Today, reports the Post-Gazette, the church is donating space to the Pediatric Palliative Care Coalition, formed in 2012 to assist those caring for children with life-threatening illnesses, a group of patients typically underserved by existing entities, including hospices. Partnering with the coalition seems a natural fit for the church, which is reported to have raised $50,000 in the early 2000s, “much of it going to help palliative care at Children’s Hospital of Pittsburgh of UPMC.” The story explains that the coalition, which includes several regional hospitals, “is currently advocating for two bills in the General Assembly involving pediatric palliative care,” and focuses on “connecting families and medical providers” and “helping educate hospices about a provision in the Affordable Care Act that requires state Medicaid programs to cover both life-sustaining treatment and hospice for qualified children under 21.”
The activities of Fox Chapel Presbyterian Church serve as a helpful reminder of how nonprofits in general, and religious nonprofits in particular, serve a vital role in both the delivery of social services in this country and the shaping of the nation’s public policy. The story reports how the church listened to the voices of a segment of the population facing great needs that were not being met by either government or the nonprofit sector. The church has raised money to help meet these needs. The church has also donated physical space to aid the effort. And the church, by helping raise public awareness of a problem, has even contributed in some ways to the enactment of law and legislative proposals that have garnered broad support.

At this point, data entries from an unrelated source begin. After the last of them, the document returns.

Lemma start_after_set_interval minutes w :
  GLib.fresh (loop w) ->
  let id := GLib.next_source_id (loop w) in
  let w0 := exec start (exec (set_interval minutes) w) in
  emitted start (exec (set_interval minutes) w)
  = [timer_started; timer_tick (to_seconds minutes)] /\
  self w0 =
    {| _state := STATE_RUNNING; _timer_source_id := Some id;
       _remaining_seconds := to_seconds minutes;
       _configured_interval_seconds := to_seconds minutes |} /\
  GLib.find_source id (loop w0)
  = Some {| GLib.src_id := id; GLib.src_interval := Some 1;
            GLib.src_callback := GLib.TimerManager_tick |} /\
  GLib.fresh (loop w0) /\
  GLib.next_source_id (loop w0) = Pos.succ id.
Proof.
  destruct w as [[st tid rem conf] c]; cbn. intros Hf.
  pose proof (to_seconds_pos minutes) as Hpos.
  unfold_engine; cbn.
  destruct st, tid as [t0|]; cbn;
    destruct (Z.leb_spec (to_seconds minutes) 0); try lia; cbn;
    repeat split;
    solve [ apply (GLibFacts.find_source_attach_new (Some 1) GLib.TimerManager_tick
                     (GLibFacts.fresh_source_remove t0 Hf))
          | apply (GLibFacts.find_source_attach_new (Some 1) GLib.TimerManager_tick Hf)
          | apply (GLibFacts.fresh_attach (Some 1) GLib.TimerManager_tick
                     (GLibFacts.fresh_source_remove t0 Hf))
          | apply (GLibFacts.fresh_attach (Some 1) GLib.TimerManager_tick Hf) ].
Qed.

Lemma run_app l1 : forall l2 w,
  run (l1 ++ l2) w =
  (tt, final (run l2 (final (run l1 w))),
   output (run l1 w) ++ output (run l2 (final (run l1 w)))).
Proof.
  induction l1 as [|o l1 IH]; intros l2 w.
  - cbn. unfold ret, final, output; cbn.
    destruct (run l2 w) as [[[] w'] out]. reflexivity.
  - cbn [app]. rewrite !run_cons, IH. unfold final, output; cbn [fst snd].
    rewrite app_assoc. reflexivity.
Qed.

Lemma pause_running w :
  _state (self w) = STATE_RUNNING ->
  pause w =
  (tt, {| self := {| _state := STATE_PAUSED; _timer_source_id := None;
                     _remaining_seconds := _remaining_seconds (self w);
                     _configured_interval_seconds := _configured_interval_seconds (self w) |};
          loop := match _timer_source_id (self w) with
                  | Some id => GLib.source_remove id (loop w)
                  | None => loop w
                  end |},
   [timer_paused]).
Proof.
  destruct w as [[st tid rem conf] c]; cbn. intros ->.
  unfold_engine; cbn. destruct tid; reflexivity.
Qed.

Lemma resume_paused w :
  _state (self w) = STATE_PAUSED -> 0 < _remaining_seconds (self w) ->
  resume w =
  (tt, {| self := {| _state := STATE_RUNNING;
                     _timer_source_id := Some (GLib.next_source_id (loop w));
                     _remaining_seconds := _remaining_seconds (self w);
                     _configured_interval_seconds := _configured_interval_seconds (self w) |};
          loop := snd (GLib.timeout_add_seconds 1 GLib.TimerManager_tick (loop w)) |},
   [timer_resumed; timer_tick (_remaining_seconds (self w))]).
Proof.
  destruct w as [[st tid rem conf] c]; cbn. intros -> Hr.
  unfold_engine; cbn. destruct (Z.ltb_spec 0 rem); [reflexivity|lia].
Qed.

Lemma set_interval_spec minutes w :
  set_interval minutes w =
  (tt, {| self := {| _state := _state (self w);
                     _timer_source_id := _timer_source_id (self w);
                     _remaining_seconds :=
                       if state_eqb (_state (self w)) STATE_STOPPED
                       then to_seconds minutes else _remaining_seconds (self w);
                     _configured_interval_seconds := to_seconds minutes |};
          loop := loop w |}, []).
Proof.
  destruct w as [[st tid rem conf] c]. unfold_engine; cbn. destruct st; reflexivity.
Qed.

(** *** Scenario A *)

(** C1. After [set_interval(0.1)] (6 s) and [start()] the engine has emitted
    [timer_started] and then [timer_tick 6]; each of the next five firings of
    its timer lowers the remaining seconds by one and emits that value; the
    sixth firing emits [break_started] alone, leaves the engine in
    BREAK_ACTIVE with 0 seconds remaining, and no [timer_tick 0] is emitted. *)
Theorem scenario_A_six_ticks (w : world) :
  GLib.fresh (loop w) ->
  let id := GLib.next_source_id (loop w) in
  let w0 := exec start (exec (set_interval (1 # 10)) w) in
  let w5 := exec (run (repeat (OpFire id) 5)) w0 in
  let w6 := exec (run (repeat (OpFire id) 6)) w0 in
  emitted (set_interval (1 # 10)) w = [] /\
  emitted start (exec (set_interval (1 # 10)) w) = [timer_started; timer_tick 6] /\
  _state (self w0) = STATE_RUNNING /\
  _remaining_seconds (self w0) = 6 /\
  (forall k, (k <= 5)%nat ->
     let wk := exec (run (repeat (OpFire id) k)) w0 in
     _state (self wk) = STATE_RUNNING /\
     _remaining_seconds (self wk) = 6 - Z.of_nat k /\
     emitted (run (repeat (OpFire id) k)) w0
     = map (fun i => timer_tick (6 - Z.of_nat i)) (seq 1 k)) /\
  emitted (fire id) w5 = [break_started] /\
  emitted (run (repeat (OpFire id) 6)) w0
  = [timer_tick 5; timer_tick 4; timer_tick 3; timer_tick 2; timer_tick 1; break_started] /\
  _state (self w6) = STATE_BREAK_ACTIVE /\
  _remaining_seconds (self w6) = 0 /\
  GLib.find_source id (loop w6) = None.
Proof.
  intros Hf id w0 w5 w6.
  destruct (start_after_set_interval (1 # 10) w Hf) as (Hem & Hself & Hfind & _ & _).
  change (to_seconds (1 # 10)) with 6 in Hem, Hself.
  fold id in Hself, Hfind. fold w0 in Hself, Hfind.
  assert (Hs : is_tick_source {| GLib.src_id := id; GLib.src_interval := Some 1;
                                 GLib.src_callback := GLib.TimerManager_tick |})
    by reflexivity.
  assert (Hst : _state (self w0) = STATE_RUNNING) by (rewrite Hself; reflexivity).
  assert (Hrem : _remaining_seconds (self w0) = 6) by (rewrite Hself; reflexivity).
  assert (Hk : forall k, (k <= 5)%nat ->
             run (repeat (OpFire id) k) w0
             = (tt, {| self := with_remaining (6 - Z.of_nat k) (self w0); loop := loop w0 |},
                map (fun i => timer_tick (6 - Z.of_nat i)) (seq 1 k))).
  { intros k Hle. rewrite (run_fires_running k id w0 Hfind Hs Hst) by lia.
    rewrite Hrem. reflexivity. }
  assert (H5 : w5 = {| self := with_remaining 1 (self w0); loop := loop w0 |}).
  { unfold w5, exec. rewrite Hk by lia. reflexivity. }
  assert (Hlast : fire id w5
                  = (tt, {| self := {| _state := STATE_BREAK_ACTIVE; _timer_source_id := None;
                                       _remaining_seconds := 0;
                                       _configured_interval_seconds := 6 |};
                            loop := GLib.source_remove id (loop w0) |},
                     [break_started])).
  { rewrite H5. erewrite fire_tick_running; cbn; eauto.
    rewrite Hself; reflexivity. }
  assert (H6 : run (repeat (OpFire id) 6) w0
               = (tt, {| self := {| _state := STATE_BREAK_ACTIVE; _timer_source_id := None;
                                    _remaining_seconds := 0;
                                    _configured_interval_seconds := 6 |};
                         loop := GLib.source_remove id (loop w0) |},
                  [timer_tick 5; timer_tick 4; timer_tick 3; timer_tick 2; timer_tick 1;
                   break_started])).
  { change (repeat (OpFire id) 6) with (repeat (OpFire id) 5 ++ [OpFire id]).
    assert (Hk5 : run (repeat (OpFire id) 5) w0
                  = (tt, w5, [timer_tick 5; timer_tick 4; timer_tick 3; timer_tick 2;
                              timer_tick 1])).
    { rewrite H5, Hk by lia. reflexivity. }
    rewrite run_app, Hk5. unfold final, output; cbn [fst snd].
    rewrite run_cons. cbn [perform run]. rewrite Hlast.
    reflexivity. }
  repeat split.
  - unfold emitted. rewrite set_interval_spec. reflexivity.
  - exact Hem.
  - exact Hst.
  - exact Hrem.
  - unfold exec. rewrite Hk by assumption. exact Hst.
  - unfold exec. rewrite Hk by assumption. reflexivity.
  - unfold emitted. rewrite Hk by assumption. reflexivity.
  - unfold emitted. rewrite Hlast. reflexivity.
  - unfold emitted. rewrite H6. reflexivity.
  - unfold w6, exec. rewrite H6. reflexivity.
  - unfold w6, exec. rewrite H6. reflexivity.
  - unfold w6, exec. rewrite H6. cbn. apply GLibFacts.find_source_remove_same.
Qed.

Lemma scenario_A_six_ticks_witness :
  GLib.fresh (loop fresh_world) /\
  emitted (run (repeat (OpFire 1%positive) 6))
          (exec start (exec (set_interval (1 # 10)) fresh_world))
  = [timer_tick 5; timer_tick 4; timer_tick 3; timer_tick 2; timer_tick 1; break_started].
Proof.
  split.
  - exact GLibFacts.fresh_new.
  - exact (proj1 (proj2 (proj2 (proj2 (proj2 (proj2 (proj2
             (scenario_A_six_ticks fresh_world GLibFacts.fresh_new)))))))).
Defined.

More broadly, Fox Chapel Presbyterian Church is yet another example in our country’s rich history of nonprofits, including churches, which take seriously their mission and their duty to advance their mission by exercising their rights to participate in the intersection of the private and public spheres. What this church is doing to help promote children’s health would likely garner the applause of most of us. Other efforts – such as promoting the health, and even the very lives, of children who have not yet made it out of their mothers’ bodies – would elicit a more varied response among the general population. But this is the nature of a pluralistic universe of actors in a civil society that includes nonprofit entities in all of their varied stripes. Let us not forget that, when we embrace, even support, the efforts of a nonprofit such as Fox Chapel Presbyterian Church, we are recognizing the right of every nonprofit to act similarly to advance its mission.